Beh, non so a quanto ammonta il suo patrimonio attuale. Di sicuro la fininvest e figli ha i rubinetti chiusi.


----------



## corvorossonero (18 Novembre 2017)

Admin ha scritto:


> Ecco perchè serve, alla svelta, un comunicato di Li sulla questione.



dubito arriverà..... Comunque a questo punto l'attacco è ormai totale, ben presto ci saranno ribaltoni mi sa.


----------



## corvorossonero (18 Novembre 2017)

vanbasten ha scritto:


> Insomma stanno accusando Huarong e Haixia e quindi il controllante governo cinese di aver dato dei soldi ad un criminale. Se fossi in questi giornalisti la pianterei qui o inizirei seriamente a preoccuparmi...



no dai ti prego, dimmi che stai scherzando.


----------



## corvorossonero (18 Novembre 2017)

jacky ha scritto:


> Ma chi è lo scemo che si mette dietro Li, butta un miliardo nel Milan per non apparire mai e regala soldi a Berlusconi?
> Non capisco proprio... davvero. Oggi il Milan non vale niente, non conta niente, così come tutto il movimento italiano.
> Fare un'operazione del genere su di noi oggi è una str.... colossale.
> Lo è anche per quanto riguarda l'Inter, ma almeno l'hanno pagata un terzo rispetto a noi.
> ...



io un nome ce l'ho...


----------



## vanbasten (18 Novembre 2017)

corvorossonero ha scritto:


> no dai ti prego, dimmi che stai scherzando.

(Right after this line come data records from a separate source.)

(* ===== verification/QueueSpec.v ===== *)
(** * The interface of a double-ended queue

    What the result combiners rely on when they use [libtrace_queue_t]: an
    abstract sequence, and for each operation its effect on that sequence.  The
    operations are those of [data-struct/deque.h]; [Deque.v] provides the
    instance, the combiners are verified against the class. *)

From S2P Require Import Prelude.
Local Open Scope Z_scope.

(** The return values 1 and 0 of the popping and peeking functions, with the
    element they store through their pointer argument, are [Some x] and [None]. *)
Class QueueOps (A Q : Type) := {
  q_push_back : Q → A → outcome Q;
  q_push_front : Q → A → outcome Q;
  q_pop_front : Q → outcome (Q * option A);
  q_pop_tail : Q → outcome (Q * option A);
  q_peek_front : Q → outcome (option A);
  q_peek_tail : Q → outcome (option A);
  q_get_size : Q → outcome Z;
}.

Class QueueLaws (A Q : Type) `{QueueOps A Q} := {
  q_rep : Q → list A → Prop;
  q_push_back_spec q xs x : q_rep q xs → Zlen xs < SIZE_MAX →
    ∃ q', q_push_back q x = Ok q' ∧ q_rep q' (xs ++ [x]);
  q_push_front_spec q xs x : q_rep q xs → Zlen xs < SIZE_MAX →
    ∃ q', q_push_front q x = Ok q' ∧ q_rep q' (x :: xs);
  q_pop_front_nil q : q_rep q [] → q_pop_front q = Ok (q, None);
  q_pop_front_cons q x xs : q_rep q (x :: xs) →
    ∃ q', q_pop_front q = Ok (q', Some x) ∧ q_rep q' xs;
  q_pop_tail_nil q : q_rep q [] → q_pop_tail q = Ok (q, None);
  q_pop_tail_snoc q x xs : q_rep q (xs ++ [x]) →
    ∃ q', q_pop_tail q = Ok (q', Some x) ∧ q_rep q' xs;
  q_peek_front_spec q xs : q_rep q xs → q_peek_front q = Ok (head xs);
  q_peek_tail_spec q xs : q_rep q xs → q_peek_tail q = Ok (last xs);
  q_get_size_spec q xs : q_rep q xs → q_get_size q = Ok (Zlen xs);
}.

(** ** Runs of queue operations *)
Inductive q_op (A : Type) :=
| PushBack (x : A)
| PushFront (x : A)
| PopFront
| PopTail
| PeekFront
| PeekTail
| GetSize.
Arguments PushBack {A} _.
Arguments PushFront {A} _.
Arguments PopFront {A}.
Arguments PopTail {A}.
Arguments PeekFront {A}.
Arguments PeekTail {A}.
Arguments GetSize {A}.

(** What a call returns: nothing, an element or its absence, a number. *)
Inductive q_ret (A : Type) :=
| RUnit
| RElem (x : option A)
| RSize (n : Z).
Arguments RUnit {A}.
Arguments RElem {A} _.
Arguments RSize {A} _.

(** The specification: calls on a sequence. *)
Definition q_spec {A} (xs : list A) (op : q_op A) : list A * q_ret A :=
  match op with
  | PushBack x => (xs ++ [x], RUnit)
  | PushFront x => (x :: xs, RUnit)
  | PopFront => (tail xs, RElem (head xs))
  | PopTail => (take (pred (length xs)) xs, RElem (last xs))
  | PeekFront => (xs, RElem (head xs))
  | PeekTail => (xs, RElem (last xs))
  | GetSize => (xs, RSize (Zlen xs))
  end.

Fixpoint q_spec_run {A} (xs : list A) (ops : list (q_op A)) : list A * list (q_ret A) :=
  match ops with
  | [] => (xs, [])
  | op :: ops' =>
      let '(xs1, r) := q_spec xs op in
      let '(xs2, rs) := q_spec_run xs1 ops' in
      (xs2, r :: rs)
  end.

Section runs.
Context {A Q : Type} `{QueueLaws A Q}.
Local Open Scope outcome_scope.

Definition q_exec (q : Q) (op : q_op A) : outcome (Q * q_ret A) :=
  match op with
  | PushBack x => let! q' := q_push_back q x in Ok (q', RUnit)
  | PushFront x => let! q' := q_push_front q x in Ok (q', RUnit)
  | PopFront => let! ' (q', r) := q_pop_front q in Ok (q', RElem r)
  | PopTail => let! ' (q', r) := q_pop_tail q in Ok (q', RElem r)
  | PeekFront => let! r := q_peek_front q in Ok (q, RElem r)
  | PeekTail => let! r := q_peek_tail q in Ok (q, RElem r)
  | GetSize => let! n := q_get_size q in Ok (q, RSize n)
  end.

Fixpoint q_run (q : Q) (ops : list (q_op A)) : outcome (Q * list (q_ret A)) :=
  match ops with
  | [] => Ok (q, [])
  | op :: ops' =>
      let! ' (q1, r) := q_exec q op in
      let! ' (q2, rs) := q_run q1 ops' in
      Ok (q2, r :: rs)
  end.

Lemma q_exec_refines q xs op :
  q_rep q xs → Zlen xs < SIZE_MAX →
  ∃ q', q_exec q op = Ok (q', (q_spec xs op).2) ∧ q_rep q' (q_spec xs op).1 ∧
    Zlen (q_spec xs op).1 ≤ Zlen xs + 1.
Proof.
  intros R Hlt. destruct op as [x|x| | | | |]; cbn [q_exec q_spec fst snd].
  - destruct (q_push_back_spec q xs x R Hlt) as (q' & -> & R'). exists q'.
    autorewrite with zlen. split_and!; [done..|lia].
  - destruct (q_push_front_spec q xs x R Hlt) as (q' & -> & R'). exists q'.
    autorewrite with zlen. split_and!; [done..|lia].
  - destruct xs as [|x xs].
    + rewrite q_pop_front_nil by done. exists q. split_and!; [done..|simpl; lia].
    + destruct (q_pop_front_cons q x xs R) as (q' & -> & R'). exists q'.
      rewrite Zlen_cons. split_and!; [done..|simpl; lia].
  - destruct xs as [|x xs _] using rev_ind.
    + rewrite q_pop_tail_nil by done. exists q. split_and!; [done..|simpl; lia].
    + destruct (q_pop_tail_snoc q x xs R) as (q' & -> & R'). exists q'.
      rewrite last_snoc, length_app, Nat.add_1_r. simpl.
      rewrite take_app_length. autorewrite with zlen. split_and!; [done..|lia].
  - rewrite (q_peek_front_spec q xs R). exists q. split_and!; [done..|lia].
  - rewrite (q_peek_tail_spec q xs R). exists q. split_and!; [done..|lia].
  - rewrite (q_get_size_spec q xs R). exists q. split_and!; [done..|lia].
Qed.

Lemma q_run_refines ops : ∀ q xs,
  q_rep q xs → Zlen xs + Zlen ops ≤ SIZE_MAX →
  ∃ q', q_run q ops = Ok (q', (q_spec_run xs ops).2) ∧ q_rep q' (q_spec_run xs ops).1.
Proof.
  induction ops as [|op ops IH]; intros q xs R Hlt; [by exists q|].
  rewrite Zlen_cons in Hlt. pose proof (Zlen_nonneg ops). cbn [q_run q_spec_run].
  destruct (q_exec_refines q xs op R ltac:(lia)) as (q1 & -> & R1 & Hle).
  simpl. destruct (q_spec xs op) as [xs1 r1]. simpl in *.
  destruct (IH q1 xs1 R1 ltac:(lia)) as (q2 & -> & R2).
  exists q2. by destruct (q_spec_run xs1 ops) as [xs2 r2].
Qed.
End runs.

No, affatto. Quale sarebbe l'inesattezza escludendo la mia considerazione finale?


----------



## corvorossonero (18 Novembre 2017)

vanbasten ha scritto:


> No, affatto. Quale sarebbe l'inesattezza escludendo la mia considerazione finale?

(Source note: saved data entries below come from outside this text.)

Lemma deque_push_back_spec hq xs x :
  deque_rep hq xs → Zlen xs < SIZE_MAX →
  ∃ hq', libtrace_deque_push_back hq x = Ok hq' ∧ deque_rep hq' (xs ++ [x]).
Proof.
  destruct hq as [h q]. intros (ns & R & <- & Hl & _) Hlt. rewrite Zlen_map in Hlt.
  unfold libtrace_deque_push_back. simpl in *. rewrite Hl.
  pose proof (rep_size _ _ _ _ _ R) as Hsz. pose proof (Zlen_nonneg ns).
  rewrite u64_small by lia. destruct ns as [|[p y] ns _] using rev_ind.
  - rewrite (proj2 (rep_nil_head _ _ _ _ _ R) eq_refl).
    rewrite (proj2 (rep_nil_tail _ _ _ _ _ R) eq_refl), Hsz. simpl.
    eexists. split; [done|]. eexists. split_and!; [by eapply rep_link_only|done..].
  - destruct (rep_push_back _ _ _ _ _ _ _ x R) as (h1 & Hh1 & R').
    destruct (rep_load_tail _ _ _ _ _ _ _ R) as [Hq _].
    destruct (rep_head_snoc _ _ _ _ _ _ _ R) as [p' Hp']. rewrite Hp', Hq in *. simpl.
    rewrite Hh1. eexists. split; [done|].
    eexists. split_and!; [exact R'|by rewrite map_app|done|].
    autorewrite with zlen in *. lia.
Qed.

Lemma deque_push_front_spec hq xs x :
  deque_rep hq xs → Zlen xs < SIZE_MAX →
  ∃ hq', libtrace_deque_push_front hq x = Ok hq' ∧ deque_rep hq' (x :: xs).
Proof.
  destruct hq as [h q]. intros (ns & R & <- & Hl & _) Hlt. rewrite Zlen_map in Hlt.
  unfold libtrace_deque_push_front. simpl in *. rewrite Hl.
  pose proof (rep_size _ _ _ _ _ R) as Hsz. pose proof (Zlen_nonneg ns).
  rewrite u64_small by lia. destruct ns as [|[p y] ns].
  - rewrite (proj2 (rep_nil_head _ _ _ _ _ R) eq_refl).
    rewrite (proj2 (rep_nil_tail _ _ _ _ _ R) eq_refl), Hsz. simpl.
    eexists. split; [done|]. eexists. split_and!; [by eapply rep_link_only|done..].
  - destruct (rep_push_front _ _ _ _ _ _ _ x R) as (h1 & Hh1 & R').
    destruct (rep_load_head _ _ _ _ _ _ _ R) as [Hq _]. rewrite Hq in *. simpl.
    rewrite Hh1. eexists. split; [done|].
    eexists. split_and!; [exact R'|done|done|]. autorewrite with zlen in *. lia.
Qed.

Lemma deque_pop_front_nil hq : deque_rep hq [] → libtrace_deque_pop_front hq = Ok (hq, None).
Proof.
  destruct hq as [h q]. intros (Hh & _ & Hl & _)%deque_rep_empty.
  unfold libtrace_deque_pop_front. rewrite Hl, Hh. simpl. destruct q; simpl in *. by subst.
Qed.

Lemma deque_pop_tail_nil hq : deque_rep hq [] → libtrace_deque_pop_tail hq = Ok (hq, None).
Proof.
  destruct hq as [h q]. intros (_ & Ht & Hl & _)%deque_rep_empty.
  unfold libtrace_deque_pop_tail. rewrite Hl, Ht. simpl. destruct q; simpl in *. by subst.
Qed.

Lemma deque_pop_front_cons hq x xs :
  deque_rep hq (x :: xs) →
  ∃ hq', libtrace_deque_pop_front hq = Ok (hq', Some x) ∧ deque_rep hq' xs.
Proof.
  destruct hq as [h q]. intros (ns & R & Hns & Hl & Hle).
  destruct ns as [|[p y] ns]; [done|]. simpl in Hns. simplify_eq. simpl in *.
  pose proof (rep_size _ _ _ _ _ R) as Hsz. autorewrite with zlen in *.
  pose proof (Zlen_nonneg ns). unfold libtrace_deque_pop_front. rewrite Hl.
  destruct (rep_load_head _ _ _ _ _ _ _ R) as [Hp Hld]. rewrite Hp in Hld |- *.
  destruct (rep_pop_front _ _ _ _ _ _ _ R) as (h1 & h2 & Hh1 & Hld1 & Hh2 & R').
  rewrite Hp in Hh2, Hld1. cbn [pthread_mutex_lock obind]. rewrite Hld. cbn [obind nd_next].
  rewrite Hh1. cbn [pthread_mutex_unlock obind]. rewrite Hld1. cbn [obind].
  rewrite Hh2. simpl. rewrite u64_small by lia. eexists. split; [done|].
  exists ns. split_and!; [done..|]. autorewrite with zlen. lia.
Qed.

Lemma deque_pop_tail_snoc hq x xs :
  deque_rep hq (xs ++ [x]) →
  ∃ hq', libtrace_deque_pop_tail hq = Ok (hq', Some x) ∧ deque_rep hq' xs.
Proof.
  destruct hq as [h q]. intros (ns & R & Hns & Hl & Hle).
  destruct ns as [|[p y] ns _] using rev_ind.
  { symmetry in Hns. by apply app_nil in Hns as []. }
  rewrite map_app in Hns. apply app_inj_tail in Hns as [<- Hy]. simpl in *. subst y.
  pose proof (rep_size _ _ _ _ _ R) as Hsz. autorewrite with zlen in *.
  pose proof (Zlen_nonneg ns). unfold libtrace_deque_pop_tail. rewrite Hl.
  destruct (rep_load_tail _ _ _ _ _ _ _ R) as [Hp Hld]. rewrite Hp in Hld |- *.
  destruct (rep_pop_back _ _ _ _ _ _ _ R) as (h1 & h2 & Hh1 & Hld1 & Hh2 & R').
  rewrite Hp in Hh2, Hld1. cbn [pthread_mutex_lock obind]. rewrite Hld. cbn [obind nd_prev].
  rewrite Hh1. cbn [pthread_mutex_unlock obind]. rewrite Hld1. cbn [obind].
  rewrite Hh2. simpl. rewrite u64_small by lia. eexists. split; [done|].
  exists ns. split_and!; [done..|]. autorewrite with zlen. lia.
Qed.

Lemma deque_peek_front_spec hq xs :
  deque_rep hq xs → libtrace_deque_peek_front hq = Ok (head xs).
Proof.
  destruct hq as [h q]. intros Hr. unfold libtrace_deque_peek_front.
  destruct xs as [|x xs].
  { apply deque_rep_empty in Hr as (-> & _ & -> & _). done. }
  destruct Hr as (ns & R & Hns & Hl & _). destruct ns as [|[p y] ns]; [done|].
  simpl in *. simplify_eq. destruct (rep_load_head _ _ _ _ _ _ _ R) as [Hp Hld].
  rewrite Hl, Hp in *. by rewrite Hld.
Qed.

Lemma deque_peek_tail_spec hq xs :
  deque_rep hq xs → libtrace_deque_peek_tail hq = Ok (last xs).
Proof.
  destruct hq as [h q]. intros Hr. unfold libtrace_deque_peek_tail.
  destruct xs as [|x xs _] using rev_ind.
  { apply deque_rep_empty in Hr as (_ & -> & -> & _). done. }
  destruct Hr as (ns & R & Hns & Hl & _). destruct ns as [|[p y] ns _] using rev_ind.
  { symmetry in Hns. by apply app_nil in Hns as []. }
  rewrite map_app in Hns. apply app_inj_tail in Hns as [_ Hy]. simpl in *. subst y.
  destruct (rep_load_tail _ _ _ _ _ _ _ R) as [Hp Hld].
  rewrite last_snoc, Hl, Hp in *. by rewrite Hld.
Qed.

haixia e Huarong non risultano ad oggi azionisti del Milan. Mi dici cortesemente dove trovi questo dato? ma secondo te il NY Times è un giornaletto da quattro soldi? ma hai la minima idea di cosa sia??? per non parlare di Bloomberg e di altre agenzie finanziare estere che hanno criticato pesantemente. Ma aprite questi benedetti occhi!


----------



## vanbasten (18 Novembre 2017)

corvorossonero ha scritto:


> haixia e Huarong non risultano ad oggi azionisti del Milan. Mi dici cortesemente dove trovi questo dato? ma secondo te il NY Times è un giornaletto da quattro soldi? ma hai la minima idea di cosa sia??? per non parlare di Bloomberg e di altre agenzie finanziare estere che hanno criticato pesantemente. Ma aprite questi benedetti occhi!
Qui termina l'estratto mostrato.